Когда Виталий зашёл, стали думать, как пингвина, на улицу выманить, Виталий сказал, что не яблоко, а рыбу надо дать. Пингвин походил и вышел, и, видимо, сказал своими, чтоб не приходили.

 

Так как на станцию требовался и повар, то Владислав Михайлович [Пигузов] попросил меня по совместительству работать поваром на станции. «Ну, хочешь два дня в неделю корейцы будут помогать?» — уговаривал он, и я согласился. Работали мы все очень дружно — Виталий Винокуров — вообще многогранный, очень хороший человек, а корейцы — были очень славные ребята, никогда не отказывали помочь, что-то достать, принести. Ни разу у нас не было скандалов, конфликтов! Меня они всегда называли «Другу». Ли Су Я закончил одесский метеорологический институт, и уже 5–6 прожил в СССР, а Хан, видимо, корейский Политех. Очень интересные были, очень порядочные ребята, никакой работы не чурались. Если начинал чистить картошку, то и корейцы спешили помогать: «Давай кальтоська, давай».

 

Готовил я борщ, суп гороховый, было у нас много курятины, гуляш, мясо, крупы, макароны. А корейцы очень любили острое!
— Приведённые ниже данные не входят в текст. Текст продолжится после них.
(** * Myelin paper tracker: a shallow embedding of [server.py]

    The development follows the layout of the server:
    - [Py]: the Python values the handlers manipulate (decoded JSON,
      truthiness, [int(...)], [str.strip], exceptions);
    - the project store ([Task], [ProjectState]);
    - [update_task] (PATCH /api/task/<id>);
    - [auto_adjust] (POST /api/auto-adjust);
    - the [task_update] loop of [chat] and [chat] itself (POST /api/chat);
    - the properties of these handlers, each with the sample data it is
      tried on.

    Handlers are written in explicit state-passing style: a handler takes
    the store that [load_project_data] returns and gives back the store that
    is on disk when the request ends, together with the response or the
    exception that leaves the handler. *)

From Stdlib Require Import ZArith QArith List String Ascii Bool Lia.
From Stdlib Require Import DecimalString Permutation.
Import ListNotations.

Local Open Scope string_scope.
Local Open Scope list_scope.
Local Open Scope Z_scope.

Set Implicit Arguments.

(* ================================================================== *)
(** ** Python values *)
(* ================================================================== *)

Module Py.

(** Exceptions that the modelled code can raise. [ServiceError] stands for
    whatever the Anthropic client raises. [JSONDecodeError] is the one
    exception the loop of [chat] catches; [json.loads] also raises a plain
    [ValueError] (an integer of more digits than the interpreter converts)
    and [RecursionError] (nesting too deep), which are not caught there. *)
Inductive exn : Type :=
| AttributeError
| TypeError
| ValueError
| OverflowError
| UnboundLocalError
| JSONDecodeError
| RecursionError
| ServiceError (msg : string).

Inductive result (A : Type) : Type :=
| Ok (a : A)
| Raise (e : exn).
Arguments Ok {A} a.
Arguments Raise {A} e.

Definition bind {A B} (r : result A) (k : A -> result B) : result B :=
  match r with
  | Ok a => k a
  | Raise e => Raise e
  end.

(** A Python [float]: every finite binary64 value is a rational, so a
    rational carries it exactly; the two infinities and NaN are apart. *)
Inductive pyfloat : Type :=
| FFinite (q : Q)
| FInf (negative : bool)
| FNaN.

(** What [json.loads] returns. An object is kept as the list of its items;
    [get] reads the first item of a key, which is the only one in a [dict]. *)
#[warnings="-register-all"]
Inductive json : Type :=
| JNull
| JBool (b : bool)
| JInt (z : Z)
| JFloat (f : pyfloat)
| JStr (s : string)
| JList (l : list json)
| JDict (items : list (string * json)).
(** * beanie: the find-query builder ([beanie/odm/queries/find.py])

    A shallow embedding of [FindQuery] (a pydantic model with
    [validate_assignment = True]) and of [SessionMethods.set_session],
    together with the properties of the builder and of the executor.

    Conventions of the embedding.
    - Query objects live in a store ([gmap loc FindQuery]): [self.copy()]
      allocates a new object, [setattr] updates the object it is given in
      place.  Python lists are kept as values inside the objects: the
      source builds every list it assigns with [+], [list(...)] or a
      comprehension, and has no in-place list operation.
    - Exceptions are the left summand of a sum; a raising call keeps the
      store it reached.
    - Calls to the motor collection are the nodes of a finite tree
      ([Awaitable]) that a collection answers; the run records the calls. *)

From Stdlib Require Import ZArith String Ascii List.
From stdpp Require Import base option list gmap strings pretty.
Import ListNotations.

Local Open Scope Z_scope.

Set Warnings "-register-all".

(** ** Python values that reach the sort validators *)

(** Modelled from the spec: [beanie.odm.enums.SortDirection] is not among
    the sources; the spec gives its two members, and upstream declares it
    as an [int]-mixin [Enum] with values [1] and [-1]. *)
Inductive SortDirection : Set :=
| ASCENDING
| DESCENDING.

Inductive PyVal : Type :=
| VNone
| VInt (z : Z)
| VStr (s : string)
| VDir (d : SortDirection)
| VTuple (items : list PyVal)
| VList (items : list PyVal).

Definition is_None (v : PyVal) : bool :=
  match v with VNone => true | _ => false end.

Definition is_tuple (v : PyVal) : bool :=
  match v with VTuple _ => true | _ => false end.

Definition is_str (v : PyVal) : bool :=
  match v with VStr _ => true | _ => false end.

(** [s.startswith(c)] for a one-character prefix, and [s[1:]]. *)
Definition startswith (s : string) (c : ascii) : bool :=
  match s with
  | String c' _ => Ascii.eqb c' c
  | EmptyString => false
  end.
(** * pico-pal: the SSD1306 OLED driver ([pal::SSD1306])

    A shallow embedding of [ssd1306/pal-ssd1306.cpp] and [pal-ssd1306.h]:
    the bit-packed screen buffer, the pixel, line, box, glyph and text
    primitives, and the command framing sent over I2C.

    Conventions.
    - C++ integers are [Z]; every conversion to a narrower type is written
      out with [u8] (to [uint8_t]) or [i16] (to [int16_t]).
    - The heap block [screen_buffer] is a [list Z] of bytes; [screen_ptr]
      is [screen_buffer + 1], so pixel byte [i] lives at list index [1 + i].
    - An access outside an array has no defined result in C++; it is the
      fault [OutOfBounds].  The [while (true)] loop of [draw_line] runs on
      fuel and reports [OutOfFuel] when it is exhausted.
    - The I2C transport ([i2c_write_blocking], Pico SDK) is not part of the
      repository; it is a parameter that maps the traffic so far, the
      device address and the bytes to the SDK's integer return code. *)

From Stdlib Require Import ZArith Lia Bool String Ascii.
From stdpp Require Import base list.

Local Open Scope Z_scope.

(* ================================================================== *)
(** * Machine integers                                                 *)
(* ================================================================== *)

(** Conversion to [uint8_t]. *)
Definition u8 (z : Z) : Z := z mod 2 ^ 8.

(** Conversion to [int16_t] (two's complement). *)
Definition i16 (z : Z) : Z := (z + 2 ^ 15) mod 2 ^ 16 - 2 ^ 15.

Definition is_u8 (z : Z) : Prop := 0 <= z < 256.

(* ================================================================== *)
(** * Outcomes of the drawing code                                     *)
(* ================================================================== *)

Inductive fault : Type :=
| OutOfBounds   (* an array was indexed outside its extent *)
| OutOfFuel.    (* a loop did not finish within its fuel   *)

Inductive outcome (A : Type) : Type :=
| Done (a : A)
| Fault (f : fault).

Arguments Done {A} a.
Arguments Fault {A} f.

Definition bind {A B : Type} (m : outcome A) (k : A -> outcome B) : outcome B :=
  match m with
  | Done a => k a
  | Fault f => Fault f
  end.

Notation "'do' x <- m 'in' k" := (bind m (fun x => k))
  (at level 10, x name, m at level 200, k at level 200,
   format "'[v' 'do'  x  <-  m  'in' '/' k ']'").

(** Byte arrays: checked read and write. *)
Definition load (buf : list Z) (i : Z) : outcome Z :=
  if i <? 0 then Fault OutOfBounds
  else match buf !! Z.to_nat i with
       | Some b => Done b
       | None => Fault OutOfBounds
       end.

Definition store (buf : list Z) (i : Z) (v : Z) : outcome (list Z) :=
  if (i <? 0) || (Z.of_nat (length buf) <=? i) then Fault OutOfBounds
  else Done (<[Z.to_nat i := v]> buf).

(* ================================================================== *)
(** * The driver object                                                *)
(* ================================================================== *)

(** [ssd1306_cmd_t] and the value of each enumerator. *)
Inductive ssd1306_cmd_t : Type :=
| MEMORYMODE | COLUMNADDR | PAGEADDR | SETSTARTLINE | SETCONTRAST
| CHARGEPUMP | SEGREMAP | DISPLAYALLON | NORMALDISPLAY | INVERTDISPLAY
| SETMULTIPLEX | DISPLAYOFF | DISPLAYON | COMSCANDEC | SETDISPLAYOFFSET
| SETDISPLAYCLOCKDIV | SETPRECHARGE | SETCOMPINS | SETVCOMDETECT.

Definition cmd_value (c : ssd1306_cmd_t) : Z :=
  match c with
  | MEMORYMODE => 0x20
  | COLUMNADDR => 0x21
  | PAGEADDR => 0x22
  | SETSTARTLINE => 0x40
  | SETCONTRAST => 0x81
  | CHARGEPUMP => 0x8D
  | SEGREMAP => 0xA1
  | DISPLAYALLON => 0xA4
  | NORMALDISPLAY => 0xA6
  | INVERTDISPLAY => 0xA7
  | SETMULTIPLEX => 0xA8
  | DISPLAYOFF => 0xAE
  | DISPLAYON => 0xAF
  | COMSCANDEC => 0xC8
  | SETDISPLAYOFFSET => 0xD3
  | SETDISPLAYCLOCKDIV => 0xD5
  | SETPRECHARGE => 0xD9
  | SETCOMPINS => 0xDA
  | SETVCOMDETECT => 0xDB
  end.

(** The data members of [class SSD1306].  [i2c_instance] is the handle of
    the transport, which the bus section below takes as a parameter;
    [screen_ptr] is always [screen_buffer + 1] and is not stored. *)
Record SSD1306 : Type := mkSSD1306 {
  width : Z;
  height : Z;
  pagesize : Z;
  address : Z;
  external_vcc : bool;
  screen_buffer : list Z;
  screen_buffer_sz : Z
}.

Definition with_screen (d : SSD1306) (buf : list Z) : SSD1306 :=
  mkSSD1306 (width d) (height d) (pagesize d) (address d) (external_vcc d)
            buf (screen_buffer_sz d).

(** Index into [screen_buffer] of [screen_ptr[i]]. *)
Definition screen_ptr (i : Z) : Z := 1 + i.

(** What the constructor establishes about the object (see
    [SSD1306_new_wf]) and every drawing primitive preserves. *)
Record wf (d : SSD1306) : Prop := mkWf {
  wf_width : is_u8 (width d);
  wf_height : is_u8 (height d);
  wf_pagesize : pagesize d = (height d + 7) / 8;
  wf_size : screen_buffer_sz d = width d * pagesize d + 1;
  wf_length : Z.of_nat (length (screen_buffer d)) = screen_buffer_sz d;
  wf_bytes : Forall is_u8 (screen_buffer d)
}.

(* ================================================================== *)
(** * Pixels                                                           *)
(* ================================================================== *)

(** [clear]: [memset( screen_buffer, 0, screen_buffer_sz )]. *)
Definition clear (d : SSD1306) : SSD1306 :=
  with_screen d
    (replicate (Z.to_nat (screen_buffer_sz d)) 0
     ++ drop (Z.to_nat (screen_buffer_sz d)) (screen_buffer d)).

(** [set_pixel]: the guard is [p_x >= width | p_y >= height]. *)
Definition set_pixel (d : SSD1306) (p_x p_y : Z) : outcome SSD1306 :=
  if (p_x >=? width d) || (p_y >=? height d) then Done d
  else
    let i := screen_ptr (width d * Z.shiftr p_y 3 + p_x) in
    do b <- load (screen_buffer d) i in
    do buf <- store (screen_buffer d) i
             (u8 (Z.lor b (Z.shiftl 0x01 (Z.land p_y 0x07)))) in
    Done (with_screen d buf).

Definition clear_pixel (d : SSD1306) (p_x p_y : Z) : outcome SSD1306 :=
  if (p_x >=? width d) || (p_y >=? height d) then Done d
  else
    let i := screen_ptr (width d * Z.shiftr p_y 3 + p_x) in
    do b <- load (screen_buffer d) i in
    do buf <- store (screen_buffer d) i
             (u8 (Z.land b (Z.lnot (Z.shiftl 0x01 (Z.land p_y 0x07))))) in
    Done (with_screen d buf).

(** The statement [if ( p_set ) set_pixel(..) else clear_pixel(..)] shared
    by [draw_line] and [draw_char]. *)
Definition plot (p_set : bool) (d : SSD1306) (p_x p_y : Z) : outcome SSD1306 :=
  if p_set then set_pixel d p_x p_y else clear_pixel d p_x p_y.

(** Observation used by the specifications: bit [n] of byte [i] of the
    heap block, and the pixel at [(x, y)], which is bit [y mod 8] of the
    byte at column [x], page [y / 8]. *)
Definition byte_at (d : SSD1306) (i : nat) : Z :=
  default 0 (screen_buffer d !! i).

Definition bit_at (d : SSD1306) (i : nat) (n : Z) : bool :=
  Z.testbit (byte_at d i) n.

Definition pixel_index (d : SSD1306) (x y : Z) : nat :=
  Z.to_nat (screen_ptr (width d * (y / 8) + x)).

Definition get_pixel (d : SSD1306) (x y : Z) : bool :=
  bit_at d (pixel_index d x y) (y mod 8).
Однажды я не подрасчитал и бросил сильно много перца. «Другу, другу, очень остро!», — стали говорить корейцы. «Ничего, кушайте, чтобы атеросклероза не было», — ответил тогда.

 

Лечить тоже приходилось. Однажды у Хана заболели зубы, и нас на вертолёте доставили до Молодёжной, где и провели операцию. Это был единственный случай сообщения с Молодёжной за время работы нашей станции. 

 

Однажды страшный циклон пришёл на наш оазис, ветер до 140 м/с. 6 дней были без связи — антенну из дюралюминия положило за землю. Ветром выдуло и крышку аварийного выхода из домика (видимо, закрыть забыли), мы бросились из домиков догонять крышку, а её ветром прибило к другому домику, я её и поймал.

 

Лев Михайлович Саватюгин (род. 1937 г.) — начальник 36-й Советской антарктической экспедиции. 

 

Корейцы после завершения исследований на станции Гезёл-1 продолжали работать на АМЦ Молодежная. Общее количество учёных из КНДР не помню, так как в моём подчинении было 450 человек (хотя обычно в Антарктических экспедициях принимало участие по 100–130 полярников).

 

С начальником северокорейской Антарктической экспедиции заместителем министра Гидрометеослужбы За Ги Бонгом встречались часто — раз в неделю. Сам он сначала стеснялся говорить по-русски, общались через метеоролога, который был в экспедиции переводчиком (знал 5–6 языков). А потом выяснились, что и сам он неплохо говорит по-русски.

 

Вели себя северокорейцы очень достойно, учили русский язык, участвовали во всех метеорологических дежурствах. Очень полюбили русскую баню, ходили париться!

 

На прощание За Ги Бонг в августе 1991 г. подарил картину, вышитую из шелка. Она у меня до сих пор стоит дома!